A critical phenotypic switch next marks the conversion of columnar and round chondrocytes into prehypertrophic and hypertrophic chondrocytes, both of which express high levels of collagen type IIb and aggrecan. The Sox trio delays hypertrophy at the time when the Runt family transcription factors Runx2 and Runx3 start being expressed. Runx2 is negatively regulated by HDAC4, a histone deacetylase, but cooperates with the two distal-less-related homeobox transcription activators Dlx5 and Dlx6 (19,20). Runx2 is critical for chondrocyte hypertrophy and activation of collagen X, PTHrP receptor and Ihh gene transcription. Not unexpectedly, Runx2^-/- mice and Runx2^-/-/Runx3^-/- mutants lack prehypertrophic and hypertrophic chondrocytes.
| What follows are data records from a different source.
(** * go-apt-client: repository configuration and package operations

    A shallow embedding of the Go package [apt]: the repository
    configuration (Repository, its rendering and parsing, the config
    folder) and the operations of [apt.go], with the properties of the
    specification stated over it.

    Go strings are byte sequences; they are modelled by [string] (a list of
    8-bit [ascii] characters).  The file system and the external tools are
    modelled by explicit state passing. *)

From Stdlib Require Import ZArith Ascii String.
From stdpp Require Import base option list sorting gmap strings.

Local Open Scope string_scope.
Local Open Scope list_scope.

(** ** Byte strings *)

Module Str.

Fixpoint all (p : ascii -> bool) (s : string) : bool :=
  match s with
  | EmptyString => true
  | String a s' => p a && all p s'
  end.

(** [s[:n]] for [n <= len(s)]. *)
Fixpoint take (n : nat) (s : string) : string :=
  match n, s with
  | S n', String a s' => String a (take n' s')
  | _, _ => EmptyString
  end.

(** [strings.HasPrefix] as an option: the rest after the prefix. *)
Fixpoint strip_prefix (p s : string) : option string :=
  match p, s with
  | EmptyString, _ => Some s
  | String a p', String b s' =>
      if Ascii.eqb a b then strip_prefix p' s' else None
  | String _ _, EmptyString => None
  end.

Definition has_suffix (s suf : string) : bool :=
  bool_decide (String.substring (String.length s - String.length suf)
                 (String.length suf) s = suf)
  && (String.length suf <=? String.length s)%nat.

(** [strings.Split(s, sep)] for a one-byte separator: the pieces between
    the separators, always at least one piece. *)
Fixpoint split (sep : ascii) (s : string) : list string :=
  match s with
  | EmptyString => [EmptyString]
  | String a s' =>
      if Ascii.eqb a sep then EmptyString :: split sep s'
      else match split sep s' with
           | piece :: rest => String a piece :: rest
           | [] => [String a EmptyString]
           end
  end.

Definition join (sep : string) (l : list string) : string :=
  match l with
  | [] => EmptyString
  | x :: l' => fold_left (fun acc y => acc +:+ sep +:+ y) l' x
  end.

End Str.

(** ** Regular expressions with Go's leftmost-first semantics

    [regexp] returns, among the matches that begin leftmost, the one a
    backtracking search finds first.  The matcher below is that
    backtracking search, in continuation-passing style.  Repetition is
    applied to one-byte classes only, which is all the patterns of this
    package need.  All classes and literals of the patterns are ASCII, so
    matching bytes gives the same submatches as matching runes. *)

Module Regexp.

Inductive regex : Type :=
| Lit (s : string)               (* a literal text *)
| Cat (r1 r2 : regex)            (* r1r2 *)
| Alt (r1 r2 : regex)            (* r1|r2, prefers r1 *)
| Quest (r : regex)              (* r?, prefers one *)
| StarC (p : ascii -> bool)      (* [class]*, prefers more *)
| PlusC (p : ascii -> bool)      (* [class]+, prefers more *)
| Cap (n : nat) (r : regex)      (* n-th capturing group *)
| BeginText                      (* ^ without flag m *)
| EndText.                       (* $ without flag m *)

(** Submatches: index 0 is the whole match; a group that took no part
    in the match is the empty string, as in [FindAllStringSubmatch]. *)
Definition submatches := list string.

(** What follows a match: offset, rest of the text, submatches so far. *)
Definition cont := nat -> string -> submatches -> option submatches.

Fixpoint star (p : ascii -> bool) (i : nat) (s : string) (m : submatches)
    (k : cont) : option submatches :=
  match s with
  | String a s' =>
      if p a then
        match star p (S i) s' m k with
        | Some res => Some res
        | None => k i s m
        end
      else k i s m
  | EmptyString => k i s m
  end.

Fixpoint exec (r : regex) (i : nat) (s : string) (m : submatches)
    (k : cont) : option submatches :=
  match r with
  | Lit l =>
      match Str.strip_prefix l s with
      | Some s' => k (i + String.length l) s' m
      | None => None
      end
  | Cat r1 r2 => exec r1 i s m (fun i' s' m' => exec r2 i' s' m' k)
  | Alt r1 r2 =>
      match exec r1 i s m k with
      | Some res => Some res
      | None => exec r2 i s m k
      end
  | Quest r1 =>
      match exec r1 i s m k with
      | Some res => Some res
      | None => k i s m
      end
  | StarC p => star p i s m k
  | PlusC p =>
      match s with
      | String a s' => if p a then star p (S i) s' m k else None
      | EmptyString => None
      end
  | Cap n r1 =>
      exec r1 i s m (fun i' s' m' => k i' s' (<[n := Str.take (i' - i) s]> m'))
  | BeginText => if Nat.eqb i 0 then k i s m else None
  | EndText =>
      match s with
      | EmptyString => k i s m
      | String _ _ => None
      end
  end.

Fixpoint groups (r : regex) : nat :=
  match r with
  | Cat r1 r2 | Alt r1 r2 => Nat.max (groups r1) (groups r2)
  | Quest r1 => groups r1
  | Cap n r1 => Nat.max n (groups r1)
  | _ => 0
  end.

(** A match of [r] that begins at offset [i], where [s] is the text from
    [i] on. *)
Definition match_at (r : regex) (i : nat) (s : string) : option submatches :=
  exec r i s (replicate (S (groups r)) EmptyString)
    (fun i' _ m => Some (<[0 := Str.take (i' - i) s]> m)).

(** The leftmost match from offset [i] on. *)
Fixpoint find_from (r : regex) (i : nat) (s : string) : option submatches :=
  match match_at r i s with
  | Some m => Some m
  | None =>
      match s with
      | String _ s' => find_from r (S i) s'
      | EmptyString => None
      end
  end.

(** [re.FindStringSubmatch(text)]: the first element of
    [re.FindAllStringSubmatch(text, -1)], if there is one. *)
Definition FindStringSubmatch (r : regex) (text : string) : option submatches :=
  find_from r 0 text.

End Regexp.

Import Regexp.

Declare Scope regex_scope.
Delimit Scope regex_scope with re.
Infix "⋅" := Cat (at level 40, left associativity) : regex_scope.

(** The result of a call that returns [(value, error)]. *)
Inductive result (E A : Type) : Type :=
| Ok (a : A)
| Error (e : E).
Arguments Ok {E A} a.
Arguments Error {E A} e.

(** ** Repositories and their config lines *)

Record Repository : Type := mkRepository {
  Enabled : bool;
  SourceRepo : bool;
  Options : string;
  URI : string;
  Distribution : string;
  Components : string;
  Comment : string;
}.

Definition RepositoryList := list Repository.

Definition Equals (r repo : Repository) : bool :=
  if negb (String.eqb (Components r) (Components repo)) then false
  else if negb (String.eqb (Distribution r) (Distribution repo)) then false
  else if negb (String.eqb (URI r) (URI repo)) then false
  else if negb (Bool.eqb (SourceRepo r) (SourceRepo repo)) then false
  else if negb (String.eqb (Options r) (Options repo)) then false
  else true.

Fixpoint Contains (r : RepositoryList) (repo : Repository) : bool :=
  match r with
  | [] => false
  | i :: r' => if Equals repo i then true else Contains r' repo
  end.

(** [strings.TrimSpace(s) == ""]: every rune of [s] is white space
    ([unicode.IsSpace]).  The runes are read off the UTF-8 bytes; a byte
    that starts no white-space rune is not white space. *)
Fixpoint blank (s : string) : bool :=
  match s with
  | EmptyString => true
  | String "009" s' | String "010" s' | String "011" s'
  | String "012" s' | String "013" s' | String " " s' => blank s'
  | String "194" (String b s') =>                     (* U+0085, U+00A0 *)
      (Ascii.eqb b "133" || Ascii.eqb b "160") && blank s'
  | String "225" (String "154" (String "128" s')) => blank s'   (* U+1680 *)
  | String "226" (String "128" (String b s')) =>
      (* U+2000..U+200A, U+2028, U+2029, U+202F *)
      ((128 <=? nat_of_ascii b)%nat && (nat_of_ascii b <=? 138)%nat
       || Ascii.eqb b "168" || Ascii.eqb b "169" || Ascii.eqb b "175")
      && blank s'
  | String "226" (String "129" (String "159" s')) => blank s'   (* U+205F *)
  | String "227" (String "128" (String "128" s')) => blank s'   (* U+3000 *)
  | String _ _ => false
  end.

Definition APTConfigLine (r : Repository) : string :=
  let res := "" in
  let res := if negb (Enabled r) then "# " else res in
  let res := if SourceRepo r then res +:+ "deb-src " else res +:+ "deb " in
  let res :=
    if negb (blank (Options r)) then res +:+ ("[" +:+ Options r +:+ "]")
    else res in
  let res :=
    res +:+ (URI r +:+ " " +:+ Distribution r +:+ " " +:+ Components r) in
  let res :=
    if negb (blank (Comment r)) then res +:+ (" # " +:+ Comment r) else res in
  res.

Definition any_but_nl (a : ascii) : bool := negb (Ascii.eqb a "010").
Definition not_space (a : ascii) : bool := negb (Ascii.eqb a " ").
Definition not_hash_nl (a : ascii) : bool :=
  negb (Ascii.eqb a "#") && negb (Ascii.eqb a "010").
Definition space (a : ascii) : bool := Ascii.eqb a " ".

(** The pattern of [regexp.MustCompile] as a syntax tree: between ^ and $,
    an optional group 1 "# ", group 2 "deb" or "deb-src", the optional
    bracketed options, the groups 4, 5 and 6 each after one space, and the
    optional comment. *)

(** Space, "[", group 3 of any bytes but newline, "]". *)
Definition options_re : regex :=
  (Lit " [" ⋅ Cap 3 (StarC any_but_nl) ⋅ Lit "]")%re.

(** One or more spaces, "#", spaces, group 7 of any bytes but newline. *)
Definition comment_re : regex :=
  (PlusC space ⋅ Lit "#" ⋅ StarC space ⋅ Cap 7 (StarC any_but_nl))%re.

Definition aptConfigLineRegexp : regex :=
  (BeginText
   ⋅ Quest (Cap 1 (Lit "# "))
   ⋅ Cap 2 (Alt (Lit "deb") (Lit "deb-src"))
   ⋅ Quest options_re
   ⋅ Lit " " ⋅ Cap 4 (PlusC not_space)
   ⋅ Lit " " ⋅ Cap 5 (PlusC not_space)
   ⋅ Lit " " ⋅ Cap 6 (PlusC not_hash_nl)
   ⋅ Quest comment_re
   ⋅ EndText)%re.

(** [fields[n]]; the pattern has seven groups, so no index is out of range. *)
Definition field (fields : submatches) (n : nat) : string :=
  default "" (fields !! n).

(** [nil] is [None]. *)
Definition parseAPTConfigLine (line : string) : option Repository :=
  match FindStringSubmatch aptConfigLineRegexp line with
  | None => None
  | Some fields =>
      if (length fields <? 6)%nat then None
      else Some {|
        Enabled := negb (String.eqb (field fields 1) "# ");
        SourceRepo := String.eqb (field fields 2) "deb-src";
        Options := field fields 3;
        URI := field fields 4;
        Distribution := field fields 5;
        Components := field fields 6;
        Comment := field fields 7;
      |}
  end.


(** ** The operating system: files and directories

    Paths are keys of a finite map.  A file has its bytes, a directory the
    names of its entries; both have permission bits.  [fs_free] is the
    space left on the device, in bytes. *)

Inductive errno : Type := ENOENT | EACCES | EISDIR | ENOTDIR | ENOSPC | EBADF.

Definition strerror (e : errno) : string :=
  match e with
  | ENOENT => "no such file or directory"
  | EACCES => "permission denied"
  | EISDIR => "is a directory"
  | ENOTDIR => "not a directory"
  | ENOSPC => "no space left on device"
  | EBADF => "bad file descriptor"
  end.

(** [*os.PathError] *)
Record PathError : Type := mkPathError {
  Op : string;
  Path : string;
  Err : errno;
}.

Definition PathError_Error (e : PathError) : string :=
  Op e +:+ " " +:+ Path e +:+ ": " +:+ strerror (Err e).

(** [os.IsNotExist(err)] *)
Definition IsNotExist (e : PathError) : bool :=
  match Err e with ENOENT => true | _ => false end.

Record perm : Type := mkPerm { readable : bool; writable : bool }.

Inductive node : Type :=
| File (data : string) (mode : perm)
| Dir (names : gset string) (mode : perm).

Record FS : Type := mkFS {
  fs_nodes : gmap string node;
  fs_free : nat;
}.

Module filepath.

Fixpoint clean_go (rooted : bool) (todo stack : list string) : list string :=
  match todo with
  | [] => rev stack
  | c :: todo' =>
      if bool_decide (c = "") || bool_decide (c = ".") then
        clean_go rooted todo' stack
      else if bool_decide (c = "..") then
        match stack with
        | top :: stack' =>
            if bool_decide (top = "..") then clean_go rooted todo' (c :: stack)
            else clean_go rooted todo' stack'
        | [] =>
            if rooted then clean_go rooted todo' []
            else clean_go rooted todo' [c]
        end
      else clean_go rooted todo' (c :: stack)
  end.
Ihh and PTHrP interact in an elegant feedback in which Ihh secreted by prehypertrophic chondrocytes stimulates PTHrP release from periarticular cells. The released PTHrP maintains chondrocyte proliferation and prevents hypertrophy. Ihh also enhances chondrocyte proliferation directly and converts round chondrocytes to flat columnar cells (21,22). This positive feedback by Ihh ensures a constant flow of chondrocytes in and out of the columnar zone allowing for a timed and exactingly accurate linear expansion at the growth plate. Ablation of PTHrP or Ihh signaling disrupts this endochondral sequence producing severe runting and few or no columnar cells, a phenocopy of fetuses with Blomstrand's chondro-osteodystrophy. Conversely, mice over-expressing PTHrP or the constitutively active PTH/PTHrP receptor accumulate proliferating chondrocytes, an abnormality phenocopied in Jaansen's chondrodysplasia arising from a gain-of-function PTH/PTHrP receptor mutation.
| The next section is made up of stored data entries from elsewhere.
Fixpoint run (r : regex) (k : cont) (st : mstate) : option mstate :=
  match r with
  | RLit s => litLoop s k (m_prev st) (m_pos st) (m_rest st) (m_caps st)
  | RSet p =>
      match m_rest st with
      | c :: rest' =>
          if p c then k (MState (Some c) (S (m_pos st)) rest' (m_caps st))
          else None
      | [] => None
      end
  | RStar p => starLoop p k (m_prev st) (m_pos st) (m_rest st) (m_caps st)
  | RPlus p =>
      match m_rest st with
      | c :: rest' =>
          if p c then starLoop p k (Some c) (S (m_pos st)) rest' (m_caps st)
          else None
      | [] => None
      end
  | RSeq a b => run a (run b k) st
  | RAlt a b =>
      match run a k st with
      | Some r => Some r
      | None => run b k st
      end
  | ROpt a =>
      match run a k st with
      | Some r => Some r
      | None => k st
      end
  | RGroup n a =>
      run a (fun st' =>
               k (MState (m_prev st') (m_pos st') (m_rest st')
                    ((n, firstn (m_pos st' - m_pos st) (m_rest st))
                       :: m_caps st')))
          st
  | RWordB =>
      if xorb (word_opt (m_prev st)) (word_opt (hd_error (m_rest st)))
      then k st else None
  | RNotAhead a =>
      match run a (fun st' => Some st') st with
      | Some _ => None
      | None => k st
      end
  end.

(** A match object: [match.index], the length of [match[0]], the groups. *)
Record rmatch : Type := RMatch {
  index : nat;
  mlen : nat;
  groups : list (nat * str)
}.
Lateral signals from the surrounding perichondrium, namely BMPs, Wnts and FGF-2, regulate Ihh signaling (23). For example, Ihh enhances the expression of BMPs -2, -4 and -7, which in turn up-regulate Wnt-2a; these molecules work synergistically with Ihh to prevent hypertrophic differentiation. BMP-2 also down regulates Wnt-7a to achieve the same goal. TGFb, cleaved from its precursor by metalloproteinases including MMP-13 also mediates Ihh action in inducing PTHrP expression (24). FGF signaling, in contrast, suppresses Ihh expression, reduces chondrocyte proliferation and enhances hypertrophy.

The differential coupling of the PTH/PTHrP receptor to G_sa or G_q exerts a second level of control. The targeted disruption of the G_sa signal causes chondrocyte hypertrophy, while that of G_q surprisingly permits it (25,26). These opposing actions nonetheless appear consistent with the concentration of PTHrP required for PTH/PTHrP receptor coupling with the respective G proteins (27). That lower PTHrP concentrations are required for G_sa coupling makes biological sense as such a coupling, most distant from the PTHrP source, will keep chondrocytes proliferating (27). Inhibition of p57, a cyclin-dependent kinase inhibitor, constitutes the proliferation signal (28), while Sox9 activation prevents hypertrophy (29). Thus, the abrogation of p57 in PTHrP^-/-/p57^-/- mice rescues, in part, the PTHrP null phenotype (28).

Closure of the chondrocyte differentiation program is initiated when hypertrophic chondrocytes become terminal chondrocytes and lose type X collagen. The transcriptional regulator c-Maf of the leucine zipper family finally mediates their apoptosis (30). Prior to apoptosis, a typical osteoblast gene sequence comprising MMP-13, alkaline phosphatase and osteopontin is initiated. However, it is not clear why the classic osteoblastic gene collagen 1 remains silent in chondrocytes.

Osteogenesis is initiated when prehypertrophic and hypertrophic chondrocytes instruct perichondrial cells to become mineralizing osteoblasts. For this, Ihh signals through the receptor protein smoothened to induce BMP-2, BMP-4 and BMP-7, which then trigger the formation of a bone collar surrounding a primary ossification center. Thus, both smoothened^-/- and compound PTHrP receptor/Ihh mice fail to ossify the perichondrium (31). Runx2 expression in the osteoblast, a consequence of the down-regulation of its two repressors, Twist-1 and Twist-2, coincides with its expression in hypertrophic chondrocytes. Twist deletion rescues certain, but not all, osteogenic defects in Runx2^-/- mice (32). Runx2, a pre-requisite for osteogenesis, up-regulates a gene program consisting of collagen 1, osteocalcin, osteopontin, osteonectin and MMP-13.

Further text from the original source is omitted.